How do you make vodka? Vodka may be distilled from any starch- or sugar-rich plant matter; most vodka today is produced from grains such as sorghum, corn, rye or wheat. Among grain vodkas, rye and wheat vodkas are generally considered superior. Some vodkas are still made from potatoes. Others from molasses, soybeans, grapes, rice, sugar beets and sometimes even byproducts of oil refining or wood pulp processing--ick! In some Central European countries, such as Poland, some vodka is produced by just fermenting a solution of crystal sugar and yeast. In the European Union there are discussions underway to standardize vodka specifications. The Vodka Belt countries insist that only spirits produced from grains, potato and sugar beet molasses be allowed to be branded as "vodka," following the traditional methods of production.
In the United States, many vodkas are made from 95% pure grain alcohol produced in large quantities by agricultural-industrial giants Archer Daniels Midland, Grain Processing Corporation, and Midwest Grain Products (MGP). Bottlers purchase the base spirits in bulk, then filter (sometimes two and three times to make it more neutral in flavor removing the "fore-shots", "heads" and "tails"). These components of the distillate contain unwanted flavor compounds such as ethyl acetate and ethyl lactate (heads) as well as the fusel oils (tails) that negatively impact the usually desired clean taste of vodka. That allows the brands to dilute, flavor, distribute and market the end-product under a variety of vodka brands.

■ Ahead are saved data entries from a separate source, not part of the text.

(* ===== verification/Workflows.v ===== *)
(** * Controlled changes of a workflow's topology

    A revision is accepted only on the evidence of a complete, ordered run; an
    enabled workflow keeps a valid graph with frozen nodes through every
    operation; a completed run is such evidence. *)

From stdpp Require Import strings.
From S2P Require Import Prelude Uuid Cell CellStore Meta StateObject Resolve MdSuper Workflow WfTemplates WfExec WfGraph WfValid WfRuns.
#[local] Open Scope Z_scope.

(** ** The evidence of a run *)

(** [a] is recorded before [b]. *)
Definition before (order : list Z) (a b : Z) : Prop := ∃ i j : nat, order !! i = Some a ∧ order !! j = Some b ∧ (i < j)%nat.

Definition payload_order (payload : list Z) (n : Z) : list Z := payload_node_id payload <$> seqZ 0 n.

(** The position table of the first [n] entries. *)
Definition positions (payload : list Z) (n : Z) (position : list Z) : Prop :=
  ∀ id, 1 ≤ id ≤ 64 → (rd 0 position (id - 1) = 0 ∧ (∀ k, 0 ≤ k < n → payload_node_id payload k ≠ id))
    ∨ ∃ k, 0 ≤ k < n ∧ payload_node_id payload k = id ∧ rd 0 position (id - 1) = k + 1.

Lemma trace_positions_app nodes payload l1 l2 position :
  trace_positions nodes payload (l1 ++ l2) position = trace_positions nodes payload l1 position ≫= trace_positions nodes payload l2.
Proof. revert position. induction l1 as [|i l1 IH]; intros position; [done|]. cbn [app trace_positions]. case_match; [done|]. apply IH. Qed.

(** What an accepted entry says. *)
Definition entry_good (nodes : list anx_wf_node) (payload : list Z) (k : Z) : Prop :=
  let id := payload_node_id payload k in
  1 ≤ id ≤ 64 ∧ n_id (node_at nodes (id - 1)) = id ∧ payload_node_kind payload k = n_kind (node_at nodes (id - 1)) ∧ payload_result payload k = ANX_OK.

Lemma trace_positions_spec nodes payload n : 0 ≤ n → ∀ position,
  trace_positions nodes payload (seqZ 0 n) (replicate 64 0) = Some position →
  length position = 64%nat ∧ positions payload n position ∧ (∀ k, 0 ≤ k < n → entry_good nodes payload k)
  ∧ ∀ i j, 0 ≤ i < j → j < n → payload_node_id payload i ≠ payload_node_id payload j.
Proof.
  intros Hn. pattern n. apply natlike_ind; [| |done].
  { change (seqZ 0 0) with (@nil Z). cbn [trace_positions]. intros position Hp. assert (position = replicate 64 0) as -> by congruence. split_and!; [done| |intros; lia|intros; lia]. intros id Hid. left. split; [apply rd_zeros|]. intros; lia. }
  clear n Hn. intros n Hn IH position. rewrite <- Z.add_1_r, seqZ_snoc, trace_positions_app by lia. rewrite Z.add_0_l.
  destruct (trace_positions nodes payload (seqZ 0 n) (replicate 64 0)) as [pos|]; [|done]. cbn [mbind option_bind trace_positions].
  destruct (IH pos eq_refl) as (Hl & Hpos & Hgood & Hdist). clear IH. set (id := payload_node_id payload n).
  assert (0 ≤ id) as H0 by (apply Z.mod_pos_bound; lia). case_match eqn:Hg; [done|]. intros [= <-]. to_prop. change ANX_WF_MAX_NODES with 64 in *.
  assert (∀ k, 0 ≤ k < n → payload_node_id payload k ≠ id) as Hnew.
  { intros k Hk E. destruct (Hpos id) as [[_ Hno]|(k' & Hk' & _ & Hp)]; [lia| |lia]. by apply (Hno k). }
  split_and!.
  - by rewrite wr_length.
  - intros id' Hid'. destruct (decide (id' = id)) as [->|Hne].
    + right. exists n. split; [lia|]. split; [done|]. apply rd_wr_eq. lia.
    + rewrite rd_wr_ne by lia. destruct (Hpos id' Hid') as [[Hz Hno]|(k & Hk & Hk1 & Hk2)]; [left|right].
      * split; [done|]. intros k Hk. destruct (decide (k = n)) as [->|]; [done|]. apply Hno. lia.
      * exists k. split; [lia|done].
  - intros k Hk. destruct (decide (k = n)) as [->|]; [|apply Hgood; lia]. unfold entry_good. fold id. split_and!; try done; lia.
  - intros i j Hij Hj. destruct (decide (j = n)) as [->|]; [apply Hnew; lia|]. apply Hdist; lia.
Qed.

(** The payload of a trace lists every node once, with success, in an order that respects the edges. *)
Record ordered_run (wf : anx_wf_object) (payload : list Z) : Prop := {
  or_nodes : payload_order payload (w_node_count wf) ≡ₚ node_ids wf;
  or_results : ∀ k, 0 ≤ k < w_node_count wf → payload_result payload k = ANX_OK;
  or_edges : ∀ a b, edge_rel (graph_edges (w_edges wf)) a b → before (payload_order payload (w_node_count wf)) a b;
}.

Lemma payload_order_lookup payload n k : 0 ≤ k < n → payload_order payload n !! Z.to_nat k = Some (payload_node_id payload k).
Proof.
  intros Hk. unfold payload_order. rewrite list_lookup_fmap, lookup_seqZ_lt by lia. cbn. do 2 f_equal. lia.
Qed.

Lemma payload_order_nodup payload n : (∀ i j, 0 ≤ i < j → j < n → payload_node_id payload i ≠ payload_node_id payload j) → NoDup (payload_order payload n).
Proof.
  intros Hd. unfold payload_order. apply NoDup_fmap_2_strong; [|apply NoDup_seqZ].
  intros i j Hi%elem_of_seqZ Hj%elem_of_seqZ E. destruct (Z.lt_trichotomy i j) as [Hij|[?|Hij]]; [|done|].
  - destruct (Hd i j); [lia|lia|done].
  - destruct (Hd j i); [lia|lia|done].
Qed.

So, what’s the difference in vodkas? A study conducted on NPR's Planet Money podcast revealed negligible differences in taste between various brands of vodka, leading to speculation as to how much branding contributes to the concept of "super-premium vodkas.”
With that in mind, we used good old Smirnoff a 10X-filtered neutral vodka. Smirnoff currently uses a process of multi-column filtration, inspired by the process developed by P.A. Smirnov, himself. The double-digit filtration process removes a high level of impurities and imparts a smoothness that doesn't go unnoticed by vodka fans. Prices range from $4.95 to $19.95.
We tested some of the more interesting vodka cocktail recipes from mules to the martinis. With unique flavors and easy to follow instructions it's never been easier to get yourself out of a cocktail rut, so try out these fun cocktails that any vodka drinker is sure to love.
Old Vodka Glory
8-10 blueberries, fresh or frozen
2 ounces vodka
1 ounce fresh lemon juice
1 ounce simple syrup (see ChefSecret below)
1-2 ounces Pinot Noir
Espresso Vodka Martini
1-1/2 ounces vodka
1 ounce cold espresso
3/4 ounce premium coffee liqueur
1 pinch of salt
Non Classico Spritz
1 ounce vodka
3/4 ounce grapefruit juice
1/4 ounce St. Germain (elderberry liqueur)
2 ounces Prosecco
ChefSecrets: For basic simple syrup only two ingredients are required—equal parts of water and sugar. Add the sugar and water to a small saucepan over medium heat.
Stir until sugar is dissolved. Let cool, then pour into a glass jar and seal tightly with a lid.
Simple syrup will keep, refrigerated, for about a month.
Covid-19 Quip of the Day: “Heard from a couple in NYC on lock down… I love you no matter what you do, but do you have to do so damn much of it?”